======== The records ========

Lemma bodyWithMarker_ends_newline (h : Hunk) :
  HasSuffix (elems (Body h)) [LFb] = true ->
  exists pre, bodyWithMarker h = pre ++ [LFb].
Proof.
  intros Hs. destruct (HasSuffix_last _ _ Hs) as [pre Hpre].
  unfold bodyWithMarker.
  destruct (N.eqb (OrigNoNewlineAt h) 0); [now exists pre|].
  destruct markerLine_ends_with_newline as [m Hm].
  destruct (skipn (N.to_nat (OrigNoNewlineAt h)) (elems (Body h))) as [|x tl] eqn:Esk
    using rev_ind.
  - exists (firstn (N.to_nat (OrigNoNewlineAt h)) (elems (Body h)) ++ m).
    now rewrite app_nil_r, Hm, app_assoc.
  - clear IHtl.
    assert (Hx : x = LFb).
    { pose proof (firstn_skipn (N.to_nat (OrigNoNewlineAt h)) (elems (Body h))) as Hb.
      rewrite Esk, Hpre, app_assoc in Hb. now apply snoc_inj in Hb. }
    subst x.
    exists (firstn (N.to_nat (OrigNoNewlineAt h)) (elems (Body h)) ++ markerLine ++ tl).
    now rewrite <- !app_assoc.
Qed.

Lemma renderHunk_ends_newline (h : Hunk) :
  exists pre, renderHunk h = pre ++ [LFb].
Proof.
  unfold renderHunk, trailingMarker.
  destruct (HasSuffix (elems (Body h)) [LFb]) eqn:Hs.
  - destruct (bodyWithMarker_ends_newline h Hs) as [pre Hpre].
    exists (bytes_of (rangeHeader h) ++ pre).
    now rewrite app_nil_r, Hpre, app_assoc.
  - destruct markerLine_ends_with_newline as [m Hm].
    exists (bytes_of (rangeHeader h) ++ bodyWithMarker h ++ LFb :: m).
    rewrite Hm. now rewrite <- !app_assoc.
Qed.

(** Whatever the bodies hold, what [PrintHunks] returns for hunks that it
    prints without a panic ends with a newline, and starts with the two at
    signs of a range header: an empty body, or one cut off in the middle of
    a line, is closed by the marker line. *)
Theorem PrintHunks_whole_lines (hunks : list Hunk) (out : bytes) :
  hunks <> [] ->
  PrintHunks hunks = Ok out ->
  (exists pre, out = pre ++ [LFb])
  /\ (exists rest, out = bytes_of "@@ -" ++ rest).
Proof.
  intros Hne H. rewrite PrintHunks_checked in H. split.
  - destruct (exists_last Hne) as [front [h ->]].
    rewrite map_app, concatResults_app in H.
    destruct (concatResults (map renderChecked front)) as [x|]; [|discriminate H].
    change (concatResults (map renderChecked [h]))
      with (match renderChecked h with Ok a => Ok (a ++ []) | Panic => Panic end) in H.
    unfold renderChecked in H.
    destruct (Nat.leb _ _); [|discriminate H].
    destruct (renderHunk_ends_newline h) as [pre Hpre].
    assert (E : out = x ++ renderHunk h ++ []) by congruence.
    exists (x ++ pre). now rewrite E, app_nil_r, Hpre, app_assoc.
  - destruct hunks as [|h tl]; [contradiction|].
    change (concatResults (map renderChecked (h :: tl)))
      with (match renderChecked h, concatResults (map renderChecked tl) with
            | Ok a, Ok b => Ok (a ++ b)
            | _, _ => Panic
            end) in H.
    unfold renderChecked in H at 1.
    destruct (Nat.leb _ _); [|discriminate H].
    destruct (concatResults (map renderChecked tl)) as [y|]; [|discriminate H].
    assert (E : out = renderHunk h ++ y) by congruence.
    rewrite E. unfold renderHunk, rangeHeader.
    rewrite !bytes_of_app, <- !app_assoc. eexists. reflexivity.
Qed.

(** ** The file diff printer on every file diff *)

Lemma offsetInBody_or_beyond (hunks : list Hunk) :
  Forall offsetInBody hunks <-> ~ Exists markBeyondBody hunks.
Proof.
  rewrite Forall_forall, Exists_exists. unfold offsetInBody, markBeyondBody. split.
  - intros H [h [Hin Hb]]. specialize (H h Hin). lia.
  - intros H h Hin.
    destruct (le_lt_dec (N.to_nat (OrigNoNewlineAt h)) (len (Body h))) as [Hle|Hlt];
      [exact Hle|].
    exfalso. apply H. now exists h.
Qed.

Section PrinterResults.

Context {ext : Collaborators}.

Lemma PrintFileDiff_result (d : FileDiff) (options : list PrintFileDiffOption) :
  PrintFileDiff d options = fileDiffResult d options.
Proof.
  unfold PrintFileDiff, fileDiffResult, Bytes.
  unfold bind at 1. rewrite writes_extended.
  change ([] ++ ?x) with x.
  destruct (String.eqb (NewName d) "").
  - reflexivity.
  - destruct (Hunks d) as [hunks|].
    + unfold bind. rewrite !writes_printFileHeader.
      unfold eval, Write. destruct (PrintHunks hunks) as [ph|]; [|reflexivity].
      now rewrite <- !app_assoc.
    + reflexivity.
Qed.

Lemma PrintFileDiff_panic (d : FileDiff) (options : list PrintFileDiffOption) :
  PrintFileDiff d options = Panic <->
  NewName d <> ""
  /\ exists hunks, Hunks d = Some hunks /\ Exists markBeyondBody hunks.
Proof.
  rewrite PrintFileDiff_result. unfold fileDiffResult.
  destruct (String.eqb_spec (NewName d) "") as [E|E].
  - split; [discriminate | intros [H _]; contradiction].
  - destruct (Hunks d) as [hunks|].
    + pose proof (PrintHunks_panic hunks) as Hp.
      destruct (PrintHunks hunks) as [ph|].
      * split; [discriminate|]. intros [_ [hs [[= <-] Hex]]].
        apply Hp in Hex. discriminate Hex.
      * split; [|reflexivity]. intros _. split; [exact E|].
        exists hunks. split; [reflexivity | now apply Hp].
    + split; [discriminate | intros [_ [hs [Hs _]]]; discriminate Hs].
Qed.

========

▶ Brief: Transcribe the records above exactly, keeping every line.

▶ Exercise response:
Lemma bodyWithMarker_ends_newline (h : Hunk) :
  HasSuffix (elems (Body h)) [LFb] = true ->
  exists pre, bodyWithMarker h = pre ++ [LFb].
Proof.
  intros Hs. destruct (HasSuffix_last _ _ Hs) as [pre Hpre].
  unfold bodyWithMarker.
  destruct (N.eqb (OrigNoNewlineAt h) 0); [now exists pre|].
  destruct markerLine_ends_with_newline as [m Hm].
  destruct (skipn (N.to_nat (OrigNoNewlineAt h)) (elems (Body h))) as [|x tl] eqn:Esk
    using rev_ind.
  - exists (firstn (N.to_nat (OrigNoNewlineAt h)) (elems (Body h)) ++ m).
    now rewrite app_nil_r, Hm, app_assoc.
  - clear IHtl.
    assert (Hx : x = LFb).
    { pose proof (firstn_skipn (N.to_nat (OrigNoNewlineAt h)) (elems (Body h))) as Hb.
      rewrite Esk, Hpre, app_assoc in Hb. now apply snoc_inj in Hb. }
    subst x.
    exists (firstn (N.to_nat (OrigNoNewlineAt h)) (elems (Body h)) ++ markerLine ++ tl).
    now rewrite <- !app_assoc.
Qed.

Lemma renderHunk_ends_newline (h : Hunk) :
  exists pre, renderHunk h = pre ++ [LFb].
Proof.
  unfold renderHunk, trailingMarker.
  destruct (HasSuffix (elems (Body h)) [LFb]) eqn:Hs.
  - destruct (bodyWithMarker_ends_newline h Hs) as [pre Hpre].
    exists (bytes_of (rangeHeader h) ++ pre).
    now rewrite app_nil_r, Hpre, app_assoc.
  - destruct markerLine_ends_with_newline as [m Hm].
    exists (bytes_of (rangeHeader h) ++ bodyWithMarker h ++ LFb :: m).
    rewrite Hm. now rewrite <- !app_assoc.
Qed.

(** Whatever the bodies hold, what [PrintHunks] returns for hunks that it
    prints without a panic ends with a newline, and starts with the two at
    signs of a range header: an empty body, or one cut off in the middle of
    a line, is closed by the marker line. *)
Theorem PrintHunks_whole_lines (hunks : list Hunk) (out : bytes) :
  hunks <> [] ->
  PrintHunks hunks = Ok out ->
  (exists pre, out = pre ++ [LFb])
  /\ (exists rest, out = bytes_of "@@ -" ++ rest).
Proof.
  intros Hne H. rewrite PrintHunks_checked in H. split.
  - destruct (exists_last Hne) as [front [h ->]].
    rewrite map_app, concatResults_app in H.
    destruct (concatResults (map renderChecked front)) as [x|]; [|discriminate H].
    change (concatResults (map renderChecked [h]))
      with (match renderChecked h with Ok a => Ok (a ++ []) | Panic => Panic end) in H.
    unfold renderChecked in H.
    destruct (Nat.leb _ _); [|discriminate H].
    destruct (renderHunk_ends_newline h) as [pre Hpre].
    assert (E : out = x ++ renderHunk h ++ []) by congruence.
    exists (x ++ pre). now rewrite E, app_nil_r, Hpre, app_assoc.
  - destruct hunks as [|h tl]; [contradiction|].
    change (concatResults (map renderChecked (h :: tl)))
      with (match renderChecked h, concatResults (map renderChecked tl) with
            | Ok a, Ok b => Ok (a ++ b)
            | _, _ => Panic
            end) in H.
    unfold renderChecked in H at 1.
    destruct (Nat.leb _ _); [|discriminate H].
    destruct (concatResults (map renderChecked tl)) as [y|]; [|discriminate H].
    assert (E : out = renderHunk h ++ y) by congruence.
    rewrite E. unfold renderHunk, rangeHeader.
    rewrite !bytes_of_app, <- !app_assoc. eexists. reflexivity.
Qed.

(** ** The file diff printer on every file diff *)

Lemma offsetInBody_or_beyond (hunks : list Hunk) :
  Forall offsetInBody hunks <-> ~ Exists markBeyondBody hunks.
Proof.
  rewrite Forall_forall, Exists_exists. unfold offsetInBody, markBeyondBody. split.
  - intros H [h [Hin Hb]]. specialize (H h Hin). lia.
  - intros H h Hin.
    destruct (le_lt_dec (N.to_nat (OrigNoNewlineAt h)) (len (Body h))) as [Hle|Hlt];
      [exact Hle|].
    exfalso. apply H. now exists h.
Qed.

Section PrinterResults.

Context {ext : Collaborators}.

Lemma PrintFileDiff_result (d : FileDiff) (options : list PrintFileDiffOption) :
  PrintFileDiff d options = fileDiffResult d options.
Proof.
  unfold PrintFileDiff, fileDiffResult, Bytes.
  unfold bind at 1. rewrite writes_extended.
  change ([] ++ ?x) with x.
  destruct (String.eqb (NewName d) "").
  - reflexivity.
  - destruct (Hunks d) as [hunks|].
    + unfold bind. rewrite !writes_printFileHeader.
      unfold eval, Write. destruct (PrintHunks hunks) as [ph|]; [|reflexivity].
      now rewrite <- !app_assoc.
    + reflexivity.
Qed.

Lemma PrintFileDiff_panic (d : FileDiff) (options : list PrintFileDiffOption) :
  PrintFileDiff d options = Panic <->
  NewName d <> ""
  /\ exists hunks, Hunks d = Some hunks /\ Exists markBeyondBody hunks.
Proof.
  rewrite PrintFileDiff_result. unfold fileDiffResult.
  destruct (String.eqb_spec (NewName d) "") as [E|E].
  - split; [discriminate | intros [H _]; contradiction].
  - destruct (Hunks d) as [hunks|].
    + pose proof (PrintHunks_panic hunks) as Hp.
      destruct (PrintHunks hunks) as [ph|].
      * split; [discriminate|]. intros [_ [hs [[= <-] Hex]]].
        apply Hp in Hex. discriminate Hex.
      * split; [|reflexivity]. intros _. split; [exact E|].
        exists hunks. split; [reflexivity | now apply Hp].
    + split; [discriminate | intros [_ [hs [Hs _]]]; discriminate Hs].
Qed.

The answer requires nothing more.